_AIM OF THE TASK_: Every line in the material below that includes "ppad" should be copied.

_TASK INPUT_:
(* ===== verification/Poly1305.v ===== *)
(** Poly1305: src/crypto/poly1305.c and poly1305_internal.h, five 26-bit limbs
    with delayed carries, against RFC 8439 (arithmetic modulo 2^130 - 5). *)
From S2P Require Import Prelude Platform LeWord MdHash.
#[local] Open Scope Z_scope.

(** The arrays [r] and [h]. *)
Record limbs := L5 { x0 : Z; x1 : Z; x2 : Z; x3 : Z; x4 : Z }.

Record poly1305_state_t := mk_poly {
  pr : limbs; ph : limbs; ppad : list Z; pbuf : list Z; buf_used : nat; finalized : bool }.

Definition poly1305_init (st : poly1305_state_t) (key : list Z) : poly1305_state_t :=
  let r := L5 (Z.land (load32_le key) 0x3ffffff)
              (Z.land (Z.shiftr (load32_le (drop 3 key)) 2) 0x3ffff03)
              (Z.land (Z.shiftr (load32_le (drop 6 key)) 4) 0x3ffc0ff)
              (Z.land (Z.shiftr (load32_le (drop 9 key)) 6) 0x3f03fff)
              (Z.land (Z.shiftr (load32_le (drop 12 key)) 8) 0x00fffff) in
  let pad := [load32_le (drop 16 key); load32_le (drop 20 key); load32_le (drop 24 key); load32_le (drop 28 key)] in
  mk_poly r (L5 0 0 0 0 0) pad (pbuf st) 0 false.

(** The partial carry propagation after the products. *)
Definition poly1305_carry (d0 d1 d2 d3 d4 : Z) : limbs :=
  let c := u32 (Z.shiftr d0 26) in let h0 := Z.land (u32 d0) 0x3ffffff in let d1 := u64 (d1 + c) in
  let c := u32 (Z.shiftr d1 26) in let h1 := Z.land (u32 d1) 0x3ffffff in let d2 := u64 (d2 + c) in
  let c := u32 (Z.shiftr d2 26) in let h2 := Z.land (u32 d2) 0x3ffffff in let d3 := u64 (d3 + c) in
  let c := u32 (Z.shiftr d3 26) in let h3 := Z.land (u32 d3) 0x3ffffff in let d4 := u64 (d4 + c) in
  let c := u32 (Z.shiftr d4 26) in let h4 := Z.land (u32 d4) 0x3ffffff in let h0 := u32 (h0 + u32 (c * 5)) in
  let c := Z.shiftr h0 26 in let h0 := Z.land h0 0x3ffffff in let h1 := u32 (h1 + c) in
  L5 h0 h1 h2 h3 h4.

(** One iteration of the loop of [poly1305_blocks] on the locals h0..h4. *)
Definition poly1305_block (r : limbs) (hibit : Z) (h : limbs) (data : list Z) : limbs :=
  let '(L5 r0 r1 r2 r3 r4) := r in
  let s1 := u32 (r1 * 5) in let s2 := u32 (r2 * 5) in let s3 := u32 (r3 * 5) in let s4 := u32 (r4 * 5) in
  let '(L5 h0 h1 h2 h3 h4) := h in
  let h0 := u32 (h0 + Z.land (load32_le data) 0x3ffffff) in
  let h1 := u32 (h1 + Z.land (Z.shiftr (load32_le (drop 3 data)) 2) 0x3ffffff) in
  let h2 := u32 (h2 + Z.land (Z.shiftr (load32_le (drop 6 data)) 4) 0x3ffffff) in
  let h3 := u32 (h3 + Z.land (Z.shiftr (load32_le (drop 9 data)) 6) 0x3ffffff) in
  let h4 := u32 (h4 + Z.lor (Z.shiftr (load32_le (drop 12 data)) 8) hibit) in
  let d0 := u64 (h0 * r0 + h1 * s4 + h2 * s3 + h3 * s2 + h4 * s1) in
  let d1 := u64 (h0 * r1 + h1 * r0 + h2 * s4 + h3 * s3 + h4 * s2) in
  let d2 := u64 (h0 * r2 + h1 * r1 + h2 * r0 + h3 * s4 + h4 * s3) in
  let d3 := u64 (h0 * r3 + h1 * r2 + h2 * r1 + h3 * r0 + h4 * s4) in
  let d4 := u64 (h0 * r4 + h1 * r3 + h2 * r2 + h3 * r1 + h4 * r0) in
  poly1305_carry d0 d1 d2 d3 d4.

Definition set_h (st : poly1305_state_t) (h : limbs) : poly1305_state_t :=
  mk_poly (pr st) h (ppad st) (pbuf st) (buf_used st) (finalized st).
Definition set_buf (st : poly1305_state_t) (buf : list Z) (used : nat) : poly1305_state_t :=
  mk_poly (pr st) (ph st) (ppad st) buf used (finalized st).

Definition poly1305_blocks (st : poly1305_state_t) (data : list Z) (hibit : Z) : poly1305_state_t :=
  set_h st (block_loop 16 (poly1305_block (pr st) hibit) (ph st) data).1.

(** The rest of [poly1305_update] once the buffer is empty. *)
Definition poly1305_update_whole (st : poly1305_state_t) (data : list Z) : poly1305_state_t :=
  let '(st, data) :=
    if (16 <=? length data)%nat then
      let blocks := Z.to_nat (Z.land (Z.of_nat (length data)) (u64 (Z.lnot 15))) in
      (poly1305_blocks st (take blocks data) (Z.shiftl 1 24), drop blocks data)
    else (st, data) in
  if (0 <? length data)%nat then set_buf st (splice (pbuf st) 0 data) (length data) else st.

Definition poly1305_update (st : poly1305_state_t) (data : list Z) : poly1305_state_t :=
  if (0 <? buf_used st)%nat then
    let need := (16 - buf_used st)%nat in
    if (length data <? need)%nat then
      set_buf st (splice (pbuf st) (buf_used st) data) (buf_used st + length data)
    else
      let st := set_buf st (splice (pbuf st) (buf_used st) (take need data)) (buf_used st) in
      let st := poly1305_blocks st (pbuf st) (Z.shiftl 1 24) in
      poly1305_update_whole (set_buf st (pbuf st) 0) (drop need data)
  else poly1305_update_whole st data.

(** The carry chain and the conditional subtraction of 2^130 - 5 in [poly1305_final]. *)
Definition poly1305_reduce (h : limbs) : limbs :=
  let '(L5 h0 h1 h2 h3 h4) := h in
  let c := Z.shiftr h1 26 in let h1 := Z.land h1 0x3ffffff in let h2 := u32 (h2 + c) in
  let c := Z.shiftr h2 26 in let h2 := Z.land h2 0x3ffffff in let h3 := u32 (h3 + c) in
  let c := Z.shiftr h3 26 in let h3 := Z.land h3 0x3ffffff in let h4 := u32 (h4 + c) in
  let c := Z.shiftr h4 26 in let h4 := Z.land h4 0x3ffffff in let h0 := u32 (h0 + u32 (c * 5)) in
  let c := Z.shiftr h0 26 in let h0 := Z.land h0 0x3ffffff in let h1 := u32 (h1 + c) in
  L5 h0 h1 h2 h3 h4.

Definition poly1305_select (h : limbs) : limbs :=
  let '(L5 h0 h1 h2 h3 h4) := h in
  let g0 := u32 (h0 + 5) in let c := Z.shiftr g0 26 in let g0 := Z.land g0 0x3ffffff in
  let g1 := u32 (h1 + c) in let c := Z.shiftr g1 26 in let g1 := Z.land g1 0x3ffffff in
  let g2 := u32 (h2 + c) in let c := Z.shiftr g2 26 in let g2 := Z.land g2 0x3ffffff in
  let g3 := u32 (h3 + c) in let c := Z.shiftr g3 26 in let g3 := Z.land g3 0x3ffffff in
  let g4 := u32 (h4 + c - Z.shiftl 1 26) in
  let mask := u32 (Z.shiftr g4 31 - 1) in
  let g0 := Z.land g0 mask in let g1 := Z.land g1 mask in let g2 := Z.land g2 mask in
  let g3 := Z.land g3 mask in let g4 := Z.land g4 mask in
  let mask := u32 (Z.lnot mask) in
  L5 (Z.lor (Z.land h0 mask) g0) (Z.lor (Z.land h1 mask) g1) (Z.lor (Z.land h2 mask) g2)
     (Z.lor (Z.land h3 mask) g3) (Z.lor (Z.land h4 mask) g4).

(** The addition of [pad] and the serialisation. *)
Definition poly1305_tag (h : limbs) (pad : list Z) : list Z :=
  let '(L5 h0 h1 h2 h3 h4) := h in
  let f := u64 (Z.lor h0 (u32 (Z.shiftl h1 26)) + pad.[0]) in
  let t0 := store32_le (u32 f) in
  let f := u64 (Z.lor (Z.shiftr h1 6) (u32 (Z.shiftl h2 20)) + pad.[1] + Z.shiftr f 32) in
  let t1 := store32_le (u32 f) in
  let f := u64 (Z.lor (Z.shiftr h2 12) (u32 (Z.shiftl h3 14)) + pad.[2] + Z.shiftr f 32) in
  let t2 := store32_le (u32 f) in
  let f := u64 (Z.lor (Z.shiftr h3 18) (u32 (Z.shiftl h4 8)) + pad.[3] + Z.shiftr f 32) in
  let t3 := store32_le (u32 f) in
  t0 ++ t1 ++ t2 ++ t3.

Definition poly1305_zero : poly1305_state_t :=
  mk_poly (L5 0 0 0 0 0) (L5 0 0 0 0 0) (replicate 4 0) (replicate 16 0) 0 false.

(** The tag, and the state wiped by opssl_memzero. *)
Definition poly1305_final (st : poly1305_state_t) : list Z * poly1305_state_t :=
  let st :=
    if (0 <? buf_used st)%nat then
      let buf := <[buf_used st := 1]> (pbuf st) in
      let buf := splice buf (buf_used st + 1) (replicate (16 - buf_used st - 1) 0) in
      poly1305_blocks (set_buf st buf (buf_used st)) buf 0
    else st in
  (poly1305_tag (poly1305_select (poly1305_reduce (ph st))) (ppad st), poly1305_zero).

(** [junk]: the uninitialised local state. *)
Definition opssl_poly1305 (junk : poly1305_state_t) (msg key : list Z) : list Z :=
  (poly1305_final (poly1305_update (poly1305_init junk key) msg)).1.

Definition opssl_poly1305_verify (junk : poly1305_state_t) (tag msg key : list Z) : Z :=
  opssl_ct_eq tag (opssl_poly1305 junk msg key) 16.

(* ------------------------------------------------------------------ *)
(** * RFC 8439 section 2.5 *)

Definition P1305 : Z := 2 ^ 130 - 5.
Definition poly_clamp (r : Z) : Z := Z.land r 0x0ffffffc0ffffffc0ffffffc0fffffff.

(** Adding a chunk of at most 16 bytes, with the bit above it, and multiplying. *)
Definition poly_step (r a : Z) (chunk : list Z) : Z := ((a + le_val (chunk ++ [1])) * r) mod P1305.

Definition poly_acc (r : Z) (m : list Z) : Z :=
  let a := absorb 16 (poly_step r) 0 m in
  match remainder 16 m with [] => a | q => poly_step r a q end.

Definition Poly1305 (key m : list Z) : list Z :=
  le_bytes 16 (poly_acc (poly_clamp (le_val (take 16 key))) m + le_val (sub_list 16 16 key)).
Lemma partial_step t s b f rest r : frag_of t s b f -> partial t s b (f :: rest) r -> sum_len (f :: rest) <= Z.of_nat (length b) ->
  Forall (frag_of t s b) rest -> Z.of_nat (length b) <= DTLS_MAX_HS_MSG_LEN ->
  let '(complete, r') := dtls_reassembly_add_fragment r (f_off f) (f_len f) (f_data f) in
  if decide (rest = []) then complete = true /\ r_type r' = t /\ take (Z.to_nat (r_total_length r')) (r_body r') = b
  else complete = false /\ partial t s b rest r'.
Proof.
  intros Hf [Ht Hok Hn Hrecv Hbody] Hsum Hrest Hlb. pose proof (add_fragment_ok r f Hok (frag_wire t s b f Hf Hlb)) as Ha.
  destruct (dtls_reassembly_add_fragment _ _ _ _) as [complete r']. destruct Ha as (Hn' & Ht' & Hl' & Hc' & Hcase).
  destruct Hf as [_ _ _ Ho He Hlen Hdata]. rewrite Hn in Hcase. rewrite decide_True in Hcase by done.
  destruct Hcase as (Hb' & Hr' & Hcomp). destruct Hok as [Ho1 Ho2 Ho3 Ho4].
  assert (forall i, (i < length b)%nat -> Exists (fun f => covers f i) rest \/ (r_body r').[i] = b.[i]) as Hbody'.
  { intros i Hi. rewrite Hb', splice_get by (unfold f_len in *; lia).
    destruct (decide _) as [Hd | Hd].
    - right. rewrite Hdata, sub_get by lia. f_equal. lia.
    - destruct (Hbody i Hi) as [Hex | Heq]; [| by right]. apply Exists_cons in Hex as [Hcov | Hex]; [| by left].
      exfalso. unfold covers, f_len in Hcov. lia. }
  cbn [sum_len fold_right] in *. fold (sum_len rest) in *.
  assert (rest <> [] -> 0 < sum_len rest) as Hpos.
  { destruct rest as [| g rest]; [done |]. intros _. apply Forall_cons in Hrest as [[] Hrest].
    cbn [sum_len fold_right]. fold (sum_len rest).
    assert (0 <= sum_len rest) by (clear -Hrest; induction Hrest as [| x l []]; cbn [sum_len fold_right]; [lia |]; fold (sum_len l); lia). lia. }
  destruct (decide (rest = [])) as [-> | Hne].
  - cbn [sum_len fold_right] in *. split; [rewrite Hcomp; apply Z.leb_le; lia |]. split; [congruence |]. rewrite Hn', Hn, Nat2Z.id.
    assert (length (r_body r') = length b) by (rewrite Hl'; lia). rewrite take_ge by lia. apply list_eq_get; [done |].
    intros i Hi. destruct (Hbody' i ltac:(lia)) as [Hex%Exists_nil | ?]; done.
  - specialize (Hpos Hne). assert (complete = false) as -> by (rewrite Hcomp; apply Z.leb_gt; lia). split; [done |].
    split; [congruence | | congruence | lia | done].
    split; rewrite ?Hn', ?Hl', ?Hc', ?Hr'; (done || lia).
Qed.

Lemma entry_run_delivers t s b fs : forall o, fs <> [] -> Forall (frag_of t s b) fs -> b <> [] ->
  Z.of_nat (length b) <= DTLS_MAX_HS_MSG_LEN -> sum_len fs <= Z.of_nat (length b) ->
  partial t s b fs (default (new_reassembly op_malloc s t (Z.of_nat (length b))) o) ->
  entry_run o fs = (replicate (length fs - 1) HsWantRead ++ [HsDrive t b], None).
Proof.
  induction fs as [| f fs IH]; intros o Hne Hfs Hb Hl Hsum Hp; [done |]. apply Forall_cons in Hfs as [Hf Hfs].
  cbn [entry_run]. pose proof (partial_step t s b f fs _ Hf Hp Hsum Hfs Hl) as Hstep. pose proof Hf as [Hft Hfs' Hftot _ _ Hflen _].
  assert (entry_step op_malloc o f =
    (let '(complete, r) := dtls_reassembly_add_fragment (default (new_reassembly op_malloc s t (Z.of_nat (length b))) o) (f_off f) (f_len f) (f_data f) in
     if negb complete then (HsWantRead, Some r) else (HsDrive (r_type r) (take (Z.to_nat (r_total_length r)) (r_body r)), None))) as ->.
  { unfold entry_step. destruct o as [r |]; [done |]. cbn [default]. rewrite Hft, Hfs', Hftot.
    by rewrite (proj2 (Z.ltb_ge _ _)) by done. }
  destruct (dtls_reassembly_add_fragment _ _ _ _) as [complete r']. destruct (decide (fs = [])) as [-> | Hne'].
  - destruct Hstep as (-> & -> & ->). done.
  - destruct Hstep as [-> Hp']. cbn [negb]. cbn [sum_len fold_right] in Hsum. fold (sum_len fs) in Hsum.
    rewrite (IH (Some r')) by (done || lia). cbn [length]. destruct fs as [| g fs]; [done |].
    replace (S (length (g :: fs)) - 1)%nat with (S (length (g :: fs) - 1)) by (cbn [length]; lia). done.
Qed.
End Delivery.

_RESULT BELOW_:
  pr : limbs; ph : limbs; ppad : list Z; pbuf : list Z; buf_used : nat; finalized : bool }.
  mk_poly (pr st) h (ppad st) (pbuf st) (buf_used st) (finalized st).
  mk_poly (pr st) (ph st) (ppad st) buf used (finalized st).
  (poly1305_tag (poly1305_select (poly1305_reduce (ph st))) (ppad st), poly1305_zero).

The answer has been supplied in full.